SKADOVSKY’S BLUE DREAM
The founder of the city had a dream — a railway connection between Skadovsk and Kherson. For him, it remained only a dream. The realization of this project could have influenced the region’s economic system, primarily through the redistribution of freight volumes among the port cities of Mariupol, Berdyansk, Kherson, and Skadovsk.
«One may assume that Skadovsky wanted the railway, which was being built at that very time, to be extended from Kherson further — to Skadovsk. After all, just six months after his appeals, a railway line appeared in Kherson. Clearly, as a man well-versed in infrastructure, he wanted it to be extended immediately. But, unfortunately, it was not to be», said Yegor Sydorovych, Candidate of Historical Sciences.

TRAGIC FATE OF THE CHILDREN
Unfortunately, the fate of many children of Serhii and Mariia Skadovski turned out to be tragic. At the end of 1919, during the civil war, members of the Skadovski and Falz-Fein families gathered together to set off by sea on the yacht Sofia II. In this way, they were trying to escape political persecution. The yacht belonged to Mariia Serhiivna Skadovska’s husband, Borys Falz-Fein, and his brother Anatolii, who lived in Switzerland. In early 1920, the vessel departed from the port of Skadovsk.
There were 12 people on board, including the crew. Soon, due to a severe storm, the sails became covered with ice, and the yacht was thrown ashore in Romania, which was controlled by border guards. The victims, frightened but still hopeful, turned to them for help.

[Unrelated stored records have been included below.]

(** What the controller takes from outside of this file:
    [Buffer.from(b).toString("base64")], the [secure_url] that the image
    host answers to an upload (given the uploads it has received so far),
    and the virtual [url] of the Item model. *)
Variable base64 : string -> string.
Variable secure_url : list (string * UploadOptions) -> string -> UploadOptions -> string.
Variable item_url : Item -> string.

(** [cloudinary.uploader.upload(dataURI, options)], reduced to the
    [secure_url] of its answer. *)
Definition cloudinary_upload (dataURI : string) (o : UploadOptions) : Handler string :=
  w ← get_world;
  put_world {| items := items w;
               itemInstances := itemInstances w;
               slots := slots w;
               uploads := uploads w ++ [(dataURI, o)] |};;
  mret (secure_url (uploads w) dataURI o).

Definition set_imgUrl (u : string) (i : Item) : Item :=
  {| item_id := item_id i;
     item_name := item_name i;
     item_description := item_description i;
     item_quality := item_quality i;
     item_slot := item_slot i;
     item_imgUrl := Some u |}.

(** The custom validator of the file: only an image may be uploaded. *)
Definition itemImage_validator (value : option string) (req : Request) : bool :=
  match file req with
  | None => true
  | Some f => if String.prefix "image/" (mimetype f) then true else false
  end.

(** [req.body.security_code != "123"]. *)
Definition wrong_security_code (req : Request) : bool :=
  bool_decide (body req !! "security_code" ≠ Some "123").

(** *** Create *)

Definition item_create_post_validators : list Chain.ValidationChain :=
  [ Chain.body_ "name" "Name must not be empty."
      |> Chain.trim |> Chain.isLength 1 |> Chain.escape;
    Chain.body_ "description" "Description must not be empty."
      |> Chain.trim |> Chain.isLength 3 |> Chain.escape;
    Chain.body_ "quality" "Quality must not be empty."
      |> Chain.trim |> Chain.isLength 1 |> Chain.escape;
    Chain.body_ "slot" "Slot must not be empty"
      |> Chain.trim |> Chain.isLength 1 |> Chain.escape;
    Chain.check "itemImage"
      |> Chain.custom itemImage_validator
      |> Chain.withMessage "Please submit a image file" ].

(** The last middleware of the route.  [errors] is
    [validationResult(req)]; [oid] is the identity that [new Item] gives
    to the document.  The chains have set the four fields of
    [req.body]. *)
Definition item_create_post_handler (oid : string) (req : Request)
    (errors : list Chain.ValidationError) : Handler unit :=
  let item :=
    {| item_id := oid;
       item_name := Chain.toString (body req !! "name");
       item_description := Chain.toString (body req !! "description");
       item_quality := Chain.toString (body req !! "quality");
       item_slot := Chain.toString (body req !! "slot");
       item_imgUrl := None |} in
  if negb (bool_decide (errors = [])) then
    allSlots ← SlotModel.find_all;
    res_render "item_form"
      [ ("title", LString "Create Item");
        ("slots", LSlots allSlots);
        ("item", LNewItem item);
        ("errors", LErrors errors) ]
  else
    item ← match file req with
           | Some f =>
               let b64 := base64 (buffer f) in
               let dataURI := "data:" +:+ mimetype f +:+ ";base64," +:+ b64 in
               uploadedImage ← cloudinary_upload dataURI
                 {| resource_type := "image";
                    folder := "wow_inventory";
                    public_id := None;
                    overwrite := None;
                    invalidate := None |};
               mret (set_imgUrl uploadedImage item)
           | None => mret (set_imgUrl "#" item)
           end;
    ItemModel.save item;;
    res_redirect (item_url item).

Definition item_create_post (oid : string) (req : Request) : Handler unit :=
  let '(req', errors) := Chain.run item_create_post_validators req in
  item_create_post_handler oid req' errors.

(** *** Delete *)

Definition item_delete_get (req : Request) : Handler unit :=
  item ← ItemModel.findById (params_id req);
  itemInstances ← ItemInstanceModel.find_by_item_populate_item (params_id req);
  (if bool_decide (item = None) then res_redirect "/catalog/items" else mret tt);;
  res_render "item_delete"
    [ ("title", LString "Delete Item");
      ("item", LItem item);
      ("itemInstances", LInstances itemInstances) ].

Definition item_delete_post (req : Request) : Handler unit :=
  item ← ItemModel.findById (params_id req);
  itemInstances ← ItemInstanceModel.find_by_item_populate_item (params_id req);
  if Nat.ltb 0 (length itemInstances) || wrong_security_code req then
    res_render "item_delete"
      [ ("title", LString "Delete Item");
        ("item", LItem item);
        ("itemInstances", LInstances itemInstances);
        ("code", LField (body req !! "security_code"));
        ("error", LString "Wrong security code.") ]
  else
    ItemModel.findByIdAndDelete (body req !! "itemid");;
    res_redirect "/catalog/items".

However, the Romanians acted lawlessly: first they looted the yacht, and then killed all the passengers… The New York Times reported on this tragedy on April 20 of that same year. Among those who perished on the Sofia II were Serhii Baltazarovych’s daughters — Mariia, Olha, and Yelyzaveta, his younger son Yurii with his wife and daughter, Borys Falz-Fein, and members of the crew. Another daughter, Nina, was not mentioned.
FAMOUS RESORT
The founder of Skadovsk’s grandson, Borys Serhiovych, was the first to research the Tavria branch of his noble family. His main conclusion: it was Ukrainian, since the founder of this branch married a Ukrainian woman, Mariia Kvashenko… In 2011, the Verkhovna Rada of Ukraine declared the natural areas of Skadovsk a resort of national importance.
The Dzharylhach Island Nature Reserve is the pearl of the Kherson region. Here, the sea is always clean, with healing mud, numerous mineral springs, and small lakes. The shallow Dzharylhach Bay is rich in iodine-bromine compounds and hydrogen sulfide. Today, the city and the island are occupied by Russian invaders.